A party-list lawmaker on Monday raised the possibility of seeking a restraining order if the Metropolitan Manila Development Authority (MMDA) pushes through with its plan to expand the number-coding scheme.

"If the MMDA pursues its plan by actually issuing an order, directive, regulation, or ordinance, I will swiftly challenge it in court and seek a restraining order," 1-Ang Edukasyon Rep. Salvador Belaro Jr. said in a statement.

MMDA chairman Danny Lim last week pitched the expansion plan in order to address the worsening traffic situation in the country.

"So volume problem, talagang kailangan mabawasan 'yan. Siguro pwede namang konting sakripisyo pa para sa lahat. Baka pwedeng gawing two days out of every week ang hindi paggamit ng sasakyan," he said.

Under the proposed two-day number-coding scheme, vehicles with license plate numbers ending in 1, 2, 3 and 4 will be banned on major thoroughfares in Manila on Monday; vehicles with plate numbers ending in 5, 6, 7 and 8 will be banned on Tuesday; and vehicles with plate number ending in 9, 0, 1, and 2 will be banned on Wednesday.

Vehicles with plate numbers ending in 3, 4, 5 and 6 will be banned on Thursday and vehicles with plate numbers ending in 7, 8, 9 and 0 will be banned again on Friday.

But for Belaro, the proposed scheme is unconstitutional as it "is tantamount to unreasonable restraint on use of property without due process of law which is a violation of the due process clause of the 1987 Philippine Constitution."

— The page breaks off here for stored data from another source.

(** A run that events ask for starts, at the event or when it is due, only when the
    interval of the pace has passed since the last run of the trigger; the trigger then
    ran at that time, and a late run doubles the interval up to the bound of the pace.
    Every trigger keeps its interval within the pace, and no run due too early. *)
Theorem event_runs_paced `{E : schedule.Env} w t : allTimely t -> now w <> time.zero ->
  (forall key only e t', modest e -> onEventEntry w key only t e = Ok t' -> allTimely t' /\
     (running t' = running t \/
      exists u g g', getTrigger t e = Ok (u, g) /\ trigger.onEvent g (now w) = (g', true) /\
        eventRun t t' (sched.Path_ e) e g' (now w) false)) /\
  (forall path key t', onTriggerDue w (now w) t (path, key) = Ok t' -> allTimely t' /\
     (running t' = running t \/
      exists e g, pkGet (schedules t) path key = Some e /\ pkGet (triggers t) path key = Some g /\ (trigger.dueAt g <= now w)%Z /\
        eventRun t t' path e g (now w) true)).
Proof.
  intros Ht Hnow. split.
  - intros key only e t' Hm. unfold onEventEntry. cbv zeta. destruct (_ && _); [intros [= <-]; split; [done|by left]|].
    destruct (negb _); [intros [= <-]; split; [done|by left]|].
    destruct (getTrigger t e) as [[u g]| | |] eqn:Hg; try done; [|intros [= <-]; split; [done|by left]].
    destruct (getTrigger_timely t e u g Ht Hm Hg) as (Hu & Hgt & Hrun).
    pose proof (onEvent_timely g (now w) Hgt) as Hon. destruct (trigger.onEvent g (now w)) as [g' r] eqn:Her.
    destruct Hon as (Hg' & _ & _ & Hripe). pose proof (put_timely u (sched.Path_ e) (sched.Key_ (sched.Config_ e)) g' Hu Hg') as Hset.
    destruct r; [|intros [= <-]; split; [done|left; exact Hrun]]. intros H.
    apply runTrigger_timely in H as [H1 H2]; [|done|done|by apply Hripe|done]. split; [done|].
    destruct H2 as [H2|(H3 & H4 & H5)]; [left; rewrite H2; exact Hrun|right]. exists u, g, g'. split; [done|]. split; [done|].
    split; [done|]. split; [|done]. rewrite H4. cbn. by rewrite Hrun.
  - intros path key t'. unfold onTriggerDue. destruct (pkGet (triggers t) path key) as [g|] eqn:Hg; [|intros [= <-]; split; [done|by left]].
    destruct (time.IsZero _ || _) eqn:Hd; [intros [= <-]; split; [done|by left]|]. apply orb_false_iff in Hd as [Hz Hd].
    apply time.After_false in Hd.
    assert (allTimely (t <| triggers ::= fun m => pkUnset m path key |>)) as Hun.
    { intros path' key' g' H. cbn in H. rewrite pkGet_unset in H. case_decide; [done|by eapply Ht]. }
    destruct (pkGet (schedules t) path key) as [e|] eqn:He; [|intros [= <-]; split; [done|by left]].
    case_bool_decide; [intros [= <-]; split; [done|by left]|]. intros Hr. pose proof (Ht _ _ _ Hg) as Hgt.
    apply runTrigger_timely in Hr as [H1 H2]; [|done|done| |done].
    + split; [done|]. destruct H2 as [?|?]; [by left|right; by exists e, g].
    + intros Hl. assert (trigger.dueAt g <> time.zero) as Hdz by (intros Hx%time.IsZero_spec; congruence).
      pose proof (timely_due _ Hgt Hdz Hl). lia.
Qed.
(* ===== verification/HbMain.v ===== *)
(** * daemon/hb: the heartbeats of the node

    The manager of the heartbeats starts, stops and restarts their transmitters and
    receivers from the configuration of the cluster, and on demand.

    [T] is the manager (main.go).  A method is a function of the manager to the
    manager and an error; what it does outside is an [Event] of [trace], newest
    first, and what it learns there an answer of [Env]: whether a driver starts or
    stops, what is configured, in which order Go iterates over a map. *)

From S2P Require Import Prelude.
From S2P Require Import Instance HbCtrl.

Open Scope string_scope.

(** ** The manager *)

Module hb.

(** A transmitter or a receiver, and the signature of the configuration it is
    made from. *)
Record Driver := mkDriver { ID : string; Conf : string }.

#[global] Instance Driver_eq : EqDecision Driver.
Proof. solve_decision. Defined.

(** A configured heartbeat ([hbcfg.Confer]). *)
Record Confer := mkConfer {
  Name : string; Type_ : string; Signature : string; Tx : option Driver; Rx : option Driver }.

Inductive Event :=
| Ctrl (c : hbctrl.Cmd)           (** a command to the controller *)
| DriverStart (d : Driver)        (** it started *)
| DriverStop (d : Driver)         (** it is asked to stop *)
| RegisterTx (id : string) | UnregisterTx (id : string).

Record T := mkT {
  txs : gmap string Driver; rxs : gmap string Driver;
  ridSignature : gmap string string; retryErr : gmap string string; trace : list Event }.

#[global] Instance eta_T : Eta T := fun r => mkT (txs r) (rxs r) (ridSignature r) (retryErr r) (trace r).
#[global] Instance upd_txs : Upd txs. Proof. derive_upd eta_T. Defined.
#[global] Instance upd_rxs : Upd rxs. Proof. derive_upd eta_T. Defined.
#[global] Instance upd_ridSignature : Upd ridSignature. Proof. derive_upd eta_T. Defined.
#[global] Instance upd_retryErr : Upd retryErr. Proof. derive_upd eta_T. Defined.
#[global] Instance upd_trace : Upd trace. Proof. derive_upd eta_T. Defined.

Definition New : T := mkT ∅ ∅ ∅ ∅ [].

(** [configured] is [getHbConfigured]; [order] the order of an iteration over the
    keys of a map. *)
Class Env := {
  startErr : list Event -> Driver -> option string;
  stopErr : list Event -> Driver -> option string;
  stopping : list Event -> bool;                    (** msgToTxCtx is done *)
  configured : list Event -> string + gmap string Confer;
  order : list Event -> list string -> list string;
  order_perm : forall tr l, order tr l ≡ₚ l }.

Section manager.
Context `{E : Env}.

Definition emit (e : Event) (t : T) : T := t <| trace ::= cons e |>.

(** [errors.Join]. *)
Definition join (e1 e2 : option string) : option string :=
  match e1, e2 with
  | None, e => e
  | e, None => e
  | Some a, Some b => Some (a ++ String (Ascii.ascii_of_nat 10) b)
  end.

(** [stopHb], of a transmitter or of a receiver. *)
Definition stopHb (isTx : bool) (d : Driver) (t : T) : T * option string :=
  let t := if isTx && negb (stopping (trace t)) then emit (UnregisterTx (ID d)) t else t in
  let t := emit (Ctrl (hbctrl.CmdUnregister (ID d))) t in
  let t := emit (DriverStop d) t in
  (t, stopErr (trace t) d).

Definition startHbTx (c : Confer) (t : T) : T * option string :=
  match Tx c with
  | None => (t, Some ("nil tx for " ++ Name c))
  | Some tx =>
      let t := emit (Ctrl (hbctrl.CmdRegister (ID tx) (Type_ c))) t in
      match startErr (trace t) tx with
      | Some err => (emit (Ctrl (hbctrl.CmdSetState (ID tx) "failed")) t, Some err)
      | None =>
          let t := emit (DriverStart tx) t in
          if stopping (trace t) then (emit (DriverStop tx) t, Some (ID tx ++ ": the heartbeats are stopping"))
          else ((emit (RegisterTx (ID tx)) t) <| txs ::= <[Name c := tx]> |>, None)
      end
  end.

Definition startHbRx (c : Confer) (t : T) : T * option string :=
  match Rx c with
  | None => (t, Some ("nil rx for " ++ Name c))
  | Some rx =>
      let t := emit (Ctrl (hbctrl.CmdRegister (ID rx) (Type_ c))) t in
      match startErr (trace t) rx with
      | Some err => (emit (Ctrl (hbctrl.CmdSetState (ID rx) "failed")) t, Some err)
      | None => ((emit (DriverStart rx) t) <| rxs ::= <[Name c := rx]> |>, None)
      end
  end.

Definition startHb (c : Confer) (t : T) : T * option string :=
  let '(t, e1) := startHbTx c t in
  let '(t, e2) := startHbRx c t in
  (t, join ((fun e => "start " ++ Name c ++ ".tx failed: " ++ e) <$> e1)
           ((fun e => "start " ++ Name c ++ ".rx failed: " ++ e) <$> e2)).

Definition knownRids (t : T) : list string :=
  stable_sort String.ltb (elements (dom (ridSignature t) ∪ dom (txs t) ∪ dom (rxs t))).

Definition isRunningRid (t : T) (rid : string) : bool :=
  match txs t !! rid, rxs t !! rid with None, None => false | _, _ => true end.

Definition stopHbRid (rid : string) (t : T) : T * option string :=
  let '(t, f1) :=
    match txs t !! rid with
    | Some tx => let '(t, err) := stopHb true tx t in
                 match err with Some _ => (t, ["tx"]) | None => (t <| txs ::= delete rid |>, []) end
    | None => (t, [])
    end in
  let '(t, f2) :=
    match rxs t !! rid with
    | Some rx => let '(t, err) := stopHb false rx t in
                 match err with Some _ => (t, ["rx"]) | None => (t <| rxs ::= delete rid |>, []) end
    | None => (t, [])
    end in
  match (f1 ++ f2)%list with
  | [] => (t, None)
  | failures => (t, Some ("stop hb rid " ++ rid ++ " error for " ++ Join failures ", "))
  end.

(** An iteration of Go over a map, [f] getting the key and the value. *)
Definition range {A B} (m : gmap string A) (f : T * B -> string -> A -> T * B) (tb : T * B) : T * B :=
  foldl (fun tb k => match m !! k with Some v => f tb k v | None => tb end) tb
    (order (trace (fst tb)) (map fst (map_to_list m))).

(** The heartbeats whose configuration went away are stopped. *)
Definition stopDeleted (signatures : gmap string string) (te : T * option string) (rid : string) :
    T * option string :=
  let '(t, errs) := te in
  match signatures !! rid with
  | Some _ => te
  | None =>
      let '(t, err) := stopHbRid rid t in
      match err with
      | None => (t <| ridSignature ::= delete rid |>, errs)
      | Some _ => (t, join errs err)
      end
  end.

(** The ones whose configuration changed are stopped... *)
Definition stopChanged (tes : T * (option string * gmap string string)) (rid newSig : string) :
    T * (option string * gmap string string) :=
  let '(t, (errs, stopped)) := tes in
  match ridSignature t !! rid with
  | None => tes
  | Some sig =>
      if String.eqb sig newSig then tes
      else
        let '(t, err) := stopHbRid rid t in
        match err with
        | Some _ => (t, (join errs err, stopped))
        | None => (t, (errs, <[rid := newSig]> stopped))
        end
  end.

(** ... and started again; *)
Definition startStopped (confers : gmap string Confer) (te : T * option string) (rid newSig : string) :
    T * option string :=
  let '(t, errs) := te in
  match confers !! rid with
  | None => te
  | Some c =>
      let '(t, err) := startHb c t in
      match err with
      | Some _ => (t <| ridSignature ::= delete rid |>, join errs err)
      | None => (t <| ridSignature ::= <[rid := newSig]> |>, errs)
      end
  end.

(** the ones not recorded are started. *)
Definition startNew (confers : gmap string Confer) (te : T * option string) (rid newSig : string) :
    T * option string :=
  let '(t, errs) := te in
  match ridSignature t !! rid, confers !! rid with
  | None, Some c =>
      let '(t, err) := if isRunningRid t rid then stopHbRid rid t else (t, None) in
      match err with
      | Some _ => (t, join errs err)
      | None =>
          let '(t, err) := startHb c t in
          match err with
          | Some _ => (t, join errs err)
          | None => (t <| ridSignature ::= <[rid := newSig]> |>, errs)
          end
      end
  | _, _ => (t <| ridSignature ::= <[rid := newSig]> |>, errs)
  end.

Definition rescanHb (t : T) : T * option string :=
  match configured (trace t) with
  | inl err => (t, Some err)
  | inr confers =>
      let signatures := Signature <$> confers in
      let '(t, errs) := foldl (stopDeleted signatures) (t, None) (knownRids t) in
      let '(t, (errs, stopped)) := range signatures stopChanged (t, (errs, ∅)) in
      let te := range stopped (startStopped confers) (t, errs) in
      range signatures (startNew confers) te
  end.

(** One heartbeat of [retryFailedHb]. *)
Definition retryOne (tu : T * unit) (rid : string) (c : Confer) : T * unit :=
  let '(t, _) := tu in
  match ridSignature t !! rid with
  | Some _ => (t <| retryErr ::= delete rid |>, tt)
  | None =>
      let '(t, err) :=
        match txs t !! rid, rxs t !! rid with
        | Some _, Some _ => (t, None)
        | None, None => (t, None)
        | _, _ => stopHbRid rid t
        end in
      match err, txs t !! rid, rxs t !! rid with
      | Some _, _, _ => (t, tt)
      | None, Some _, Some _ => (t <| ridSignature ::= <[rid := Signature c]> |> <| retryErr ::= delete rid |>, tt)
      | None, _, _ =>
          let '(t, err) := startHb c t in
          match err with
          | Some msg => (t <| retryErr ::= <[rid := msg]> |>, tt)
          | None => (t <| ridSignature ::= <[rid := Signature c]> |> <| retryErr ::= delete rid |>, tt)
          end
      end
  end.

Definition retryFailedHb (t : T) : T :=
  match configured (trace t) with
  | inl _ => t
  | inr confers => fst (range confers retryOne (t, tt))
  end.

(** ** The commands of the janitor *)

Definition TrimSuffix (s suffix : string) : string :=
  if HasSuffix s suffix then String.substring 0 (String.length s - String.length suffix) s else s.

(** [getHbConfiguredComponent]: the heartbeats have one section each. *)
Definition getHbConfiguredComponent (t : T) (rid : string) : option Confer :=
  match configured (trace t) with inr confers => confers !! rid | inl _ => None end.

Definition daemonCtlStart (hbID : string) (t : T) : T :=
  if HasSuffix hbID ".rx" then
    match getHbConfiguredComponent t (TrimSuffix hbID ".rx") with Some c => fst (startHbRx c t) | None => t end
  else if HasSuffix hbID ".tx" then
    match getHbConfiguredComponent t (TrimSuffix hbID ".tx") with Some c => fst (startHbTx c t) | None => t end
  else t.

(** The driver is stopped, with no [CmdUnregister], and forgotten. *)
Definition ctlStop (isTx : bool) (hbID : string) (d : Driver) (t : T) : T :=
  let t := if isTx && negb (stopping (trace t)) then emit (UnregisterTx hbID) t else t in
  let t := emit (DriverStop d) t in
  match stopErr (trace t) d with
  | Some _ => t
  | None => emit (Ctrl (hbctrl.CmdSetState (ID d) "stopped")) t
  end.

Definition daemonCtlStop (hbID : string) (t : T) : T :=
  if HasSuffix hbID ".rx" then
    let rid := TrimSuffix hbID ".rx" in
    match rxs t !! rid with Some d => (ctlStop false hbID d t) <| rxs ::= delete rid |> | None => t end
  else if HasSuffix hbID ".tx" then
    let rid := TrimSuffix hbID ".tx" in
    match txs t !! rid with Some d => (ctlStop true hbID d t) <| txs ::= delete rid |> | None => t end
  else t.

(** [strings.HasPrefix(hbID, "hb#")]. *)
Definition isHb (hbID : string) : bool := String.eqb (String.substring 0 3 hbID) "hb#".

(** The case of [msgbus.DaemonCtl]. *)
Definition onDaemonCtl (hbID action : string) (t : T) : T :=
  if negb (isHb hbID) then t
  else if String.eqb action "stop" then daemonCtlStop hbID t
  else if String.eqb action "start" then
    if HasSuffix hbID ".tx" then
      match txs t !! TrimSuffix hbID ".tx" with Some _ => t | None => daemonCtlStart hbID t end
    else if HasSuffix hbID ".rx" then
      match rxs t !! TrimSuffix hbID ".rx" with Some _ => t | None => daemonCtlStart hbID t end
    else t
  else if String.eqb action "restart" then daemonCtlStart hbID (daemonCtlStop hbID t)
  else t.

Inductive Msg := DaemonCtl (component action : string) | ClusterConfigUpdated | RetryTick.

(** The loop of the janitor, after its first rescan. *)
Definition janitorMsg (m : Msg) (t : T) : T :=
  match m with
  | DaemonCtl component action => onDaemonCtl component action t
  | ClusterConfigUpdated => fst (rescanHb t)
  | RetryTick => retryFailedHb t
  end.

Definition janitor (l : list Msg) (t : T) : T := foldl (fun t m => janitorMsg m t) (fst (rescanHb t)) l.

(** The drivers [Stop] stops, and the ones whose stop failed. *)
Definition Stop (t : T) : T * list string :=
  let stopAll isTx m tf :=
    range m (fun tf _ d =>
      let '(t, failed) := tf in
      let '(t, err) := stopHb isTx d t in
      (t, match err with Some _ => (failed ++ [ID d])%list | None => failed end)) tf in
  stopAll false (rxs t) (stopAll true (txs t) (t, [])).

End manager.

End hb.
(* ===== verification/HbMainLogic.v ===== *)
(** * daemon/hb: the heartbeats follow their configuration

    The drivers stop when they are asked to, as those of the repository do; they
    may not start.  The manager never runs two transmitters or two receivers of a
    heartbeat at once, the heartbeats it records run the configuration recorded, and
    those are the ones configured once they start. *)

From S2P Require Import Prelude.
From S2P Require Import Instance HbCtrl HbMain.

Open Scope string_scope.

Module hbLogic.
Import hb.

(** What the manager knows of a heartbeat. *)
Record Known := mkKnown { runs_tx : option Driver; runs_rx : option Driver; recorded : option string }.

Definition known (t : T) (rid : string) : Known := mkKnown (txs t !! rid) (rxs t !! rid) (ridSignature t !! rid).

(** Another heartbeat is as it was. *)
Definition local (rid : string) (t t' : T) : Prop := forall rid', rid' <> rid -> known t' rid' = known t rid'.

Lemma local_refl rid t : local rid t t.
Proof. by intros ? _. Qed.

Lemma local_trans rid t1 t2 t3 : local rid t1 t2 -> local rid t2 t3 -> local rid t1 t3.
Proof. intros H1 H2 r Hr. by rewrite H2, H1. Qed.

#[local] Hint Resolve local_refl : core.

Section logic.
Context `{E : Env}.

Hypothesis stops : forall tr d, stopErr tr d = None.

(** ** Stops and starts *)

Lemma stopHb_spec isTx d t : exists t', stopHb isTx d t = (t', None) /\
  txs t' = txs t /\ rxs t' = rxs t /\ ridSignature t' = ridSignature t.
Proof. unfold stopHb. cbv zeta. rewrite stops. eexists. split; [done|]. by destruct (isTx && negb (stopping (trace t))). Qed.

Lemma stopHbRid_spec rid t : exists t', stopHbRid rid t = (t', None) /\ local rid t t' /\
  known t' rid = mkKnown None None (recorded (known t rid)).
Proof.
  unfold stopHbRid.
  assert (exists u, (match txs t !! rid with
    | Some tx => let '(t0, err) := stopHb true tx t in
                 match err with Some _ => (t0, ["tx"]) | None => (t0 <| txs ::= delete rid |>, []) end
    | None => (t, []) end) = (u, []) /\ txs u = delete rid (txs t) /\ rxs u = rxs t /\ ridSignature u = ridSignature t) as (u & -> & H1 & H2 & H3).
  { destruct (txs t !! rid) as [d|] eqn:Hd; [|exists t; by rewrite delete_id].
    destruct (stopHb_spec true d t) as (v & -> & H1 & H2 & H3). eexists. split; [done|]. by rewrite <- H1. }
  assert (exists v, (match rxs u !! rid with
    | Some rx => let '(t0, err) := stopHb false rx u in
                 match err with Some _ => (t0, ["rx"]) | None => (t0 <| rxs ::= delete rid |>, []) end
    | None => (u, []) end) = (v, []) /\ txs v = txs u /\ rxs v = delete rid (rxs u) /\ ridSignature v = ridSignature u) as (v & -> & H4 & H5 & H6).
  { destruct (rxs u !! rid) as [d|] eqn:Hd; [|exists u; by rewrite delete_id].
    destruct (stopHb_spec false d u) as (v & -> & H4 & H5 & H6). eexists. split; [done|]. by rewrite <- H5. }
  exists v. unfold known. rewrite H4, H5, H6, H1, H2, H3. split_and!; [done| |by rewrite !lookup_delete_eq].
  intros r Hne. unfold known. by rewrite H4, H5, H6, H1, H2, H3, !lookup_delete_ne by done.
Qed.

(** A start: both drivers run, or one may, and an error is returned. *)
Definition started (c : Confer) (k k' : Known) (err : option string) : Prop :=
  recorded k' = recorded k /\
  (runs_tx k' = Tx c \/ runs_tx k' = runs_tx k) /\ (runs_rx k' = Rx c \/ runs_rx k' = runs_rx k) /\
  (err = None -> runs_tx k' = Tx c /\ runs_rx k' = Rx c /\ Tx c <> None /\ Rx c <> None) /\
  (err <> None -> runs_tx k' = runs_tx k \/ runs_rx k' = runs_rx k).

Definition willStart : Prop := (forall tr d, startErr tr d = None) /\ forall tr, stopping tr = false.

Lemma startHbTx_spec c t : let '(t', err) := startHbTx c t in
  local (Name c) t t' /\ runs_rx (known t' (Name c)) = runs_rx (known t (Name c)) /\
  recorded (known t' (Name c)) = recorded (known t (Name c)) /\
  (runs_tx (known t' (Name c)) = Tx c \/ runs_tx (known t' (Name c)) = runs_tx (known t (Name c))) /\
  (err = None -> runs_tx (known t' (Name c)) = Tx c /\ Tx c <> None) /\
  (err <> None -> runs_tx (known t' (Name c)) = runs_tx (known t (Name c))) /\
  (willStart -> Tx c <> None -> err = None).
Proof.
  unfold startHbTx. destruct (Tx c) as [d|]; [|split_and!; auto; done].
  cbv zeta. destruct (startErr _ d) eqn:Hs; [split_and!; try done; auto; intros [H _]; by rewrite H in Hs|].
  destruct (stopping _) eqn:Hst; [split_and!; try done; auto; intros [_ H]; by rewrite H in Hst|].
  unfold known. cbn. split_and!; try done; try (rewrite lookup_insert_eq; by auto).
  intros r Hne. unfold known. cbn. by rewrite lookup_insert_ne.
Qed.

Lemma startHbRx_spec c t : let '(t', err) := startHbRx c t in
  local (Name c) t t' /\ runs_tx (known t' (Name c)) = runs_tx (known t (Name c)) /\
  recorded (known t' (Name c)) = recorded (known t (Name c)) /\
  (runs_rx (known t' (Name c)) = Rx c \/ runs_rx (known t' (Name c)) = runs_rx (known t (Name c))) /\
  (err = None -> runs_rx (known t' (Name c)) = Rx c /\ Rx c <> None) /\
  (err <> None -> runs_rx (known t' (Name c)) = runs_rx (known t (Name c))) /\
  (willStart -> Rx c <> None -> err = None).
Proof.
  unfold startHbRx. destruct (Rx c) as [d|]; [|split_and!; auto; done].
  cbv zeta. destruct (startErr _ d) eqn:Hs; [split_and!; try done; auto; intros [H _]; by rewrite H in Hs|].
  unfold known. cbn. split_and!; try done; try (rewrite lookup_insert_eq; by auto).
  intros r Hne. unfold known. cbn. by rewrite lookup_insert_ne.
Qed.

Lemma join_none e1 e2 : join e1 e2 = None <-> e1 = None /\ e2 = None.
Proof. destruct e1, e2; naive_solver. Qed.

Lemma startHb_spec c t : let '(t', err) := startHb c t in
  local (Name c) t t' /\ started c (known t (Name c)) (known t' (Name c)) err /\
  (willStart -> Tx c <> None -> Rx c <> None -> err = None).
Proof.
  unfold startHb. pose proof (startHbTx_spec c t) as H1. destruct (startHbTx c t) as [u e1].
  pose proof (startHbRx_spec c u) as H2. destruct (startHbRx c u) as [v e2].
  destruct H1 as (L1 & R1 & S1 & T1 & N1 & F1 & W1), H2 as (L2 & R2 & S2 & T2 & N2 & F2 & W2).
  split; [by eapply local_trans|]. split.
  - split; [congruence|]. split; [rewrite R2; tauto|]. split; [rewrite <- R1; tauto|]. split.
    2:{ intros He. rewrite R2. destruct e1; [left; by apply F1|]. right. rewrite F2; [done|]. intros ->. by apply He. }
    intros [He1 He2]%join_none. rewrite R2. destruct e1, e2; try done. specialize (N1 eq_refl). specialize (N2 eq_refl). tauto.
  - intros Hw Ht Hr. by rewrite (W1 Hw Ht), (W2 Hw Hr).
Qed.


(** ** Iterations *)

Section range.
Context {A B X : Type} (m : gmap string A) (f : T * B -> string -> A -> T * B).
Context (view : string -> T * B -> X) (I : T * B -> Prop) (R : string -> A -> X -> X -> Prop).
Context (tb0 : T * B).

Hypothesis step : forall tb k v, I tb -> m !! k = Some v -> view k tb = view k tb0 ->
  I (f tb k v) /\ (forall r, r <> k -> view r (f tb k v) = view r tb) /\ R k v (view k tb) (view k (f tb k v)).

Lemma foldl_range ks : NoDup ks -> forall tb, I tb -> (forall k, k ∈ ks -> view k tb = view k tb0) ->
  let tb' := foldl (fun tb k => match m !! k with Some v => f tb k v | None => tb end) tb ks in
  I tb' /\ forall k, match m !! k with
    | Some v => if decide (k ∈ ks) then R k v (view k tb0) (view k tb') else view k tb' = view k tb
    | None => view k tb' = view k tb
    end.
Proof.
  induction 1 as [|k ks Hk Hnd IH]; intros tb HI Heq.
  { split; [done|]. intros k. destruct (m !! k); [|done]. by rewrite decide_False by apply not_elem_of_nil. }
  cbn. assert (forall r, r ∈ ks -> r <> k) as Hne by (intros r Hr ->; done).
  destruct (m !! k) as [v|] eqn:Hv.
  - destruct (step tb k v HI Hv (Heq k ltac:(by left))) as (HI' & Ho & HR).
    destruct (IH (f tb k v) HI') as [HI2 H2].
    { intros r Hr. rewrite Ho by (by apply Hne). apply Heq. by right. }
    split; [done|]. intros r. specialize (H2 r). destruct (decide (r = k)) as [->|Hrk].
    + rewrite Hv in *. rewrite decide_False in H2 by done. rewrite decide_True by (by left).
      rewrite H2. rewrite <- (Heq k) by (by left). exact HR.
    + destruct (m !! r) as [u|]; [|by rewrite H2, Ho]. destruct (decide (r ∈ ks)) as [Hr|Hr].
      * by rewrite decide_True by (by right).
      * rewrite decide_False by (by intros [?|?]%elem_of_cons). by rewrite H2, Ho.
  - destruct (IH tb HI) as [HI2 H2]; [intros r Hr; apply Heq; by right|]. split; [done|].
    intros r. specialize (H2 r). destruct (m !! r) as [u|] eqn:Hu; [|done].
    destruct (decide (r ∈ ks)) as [Hr|Hr]; [by rewrite decide_True by (by right)|].
    rewrite decide_False; [done|]. intros [->|?]%elem_of_cons; [congruence|done].
Qed.

(** Whatever the order, each key is visited once, from what was known of it. *)
Lemma range_spec : I tb0 -> I (range m f tb0) /\ forall k,
  match m !! k with
  | Some v => R k v (view k tb0) (view k (range m f tb0))
  | None => view k (range m f tb0) = view k tb0
  end.
Proof.
  intros HI. unfold range. set (ks := order _ _).
  assert (ks ≡ₚ (map_to_list m).*1) as Hp by apply order_perm.
  assert (NoDup ks) as Hnd by (rewrite Hp; apply NoDup_fst_map_to_list).
  destruct (foldl_range ks Hnd tb0 HI (fun _ _ => eq_refl)) as [H1 H2]. split; [done|].
  intros k. specialize (H2 k). destruct (m !! k) as [v|] eqn:Hv; [|done].
  rewrite decide_True in H2; [done|]. rewrite Hp. apply list_elem_of_fmap. exists (k, v). by rewrite elem_of_map_to_list.
Qed.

"Those who can afford an extra vehicle or vehicles to circumvent the two days of coding are well within their rights and financial means to buy new cars. When they do that, we will have more cars instead of fewer cars on the road," he said.

Belaro also argued that the proposal is "anti-poor, anti-middle class."

He urged the MMDA to devise a more sensible plan that is within the bounds of law.

"To the MMDA, I say, as a former constitutional law professor and a former Commissioner of the Integrated Bar of the Philippines, that there are limits to what you can do and among those limits are those which the Constitution already provides," Belaro said.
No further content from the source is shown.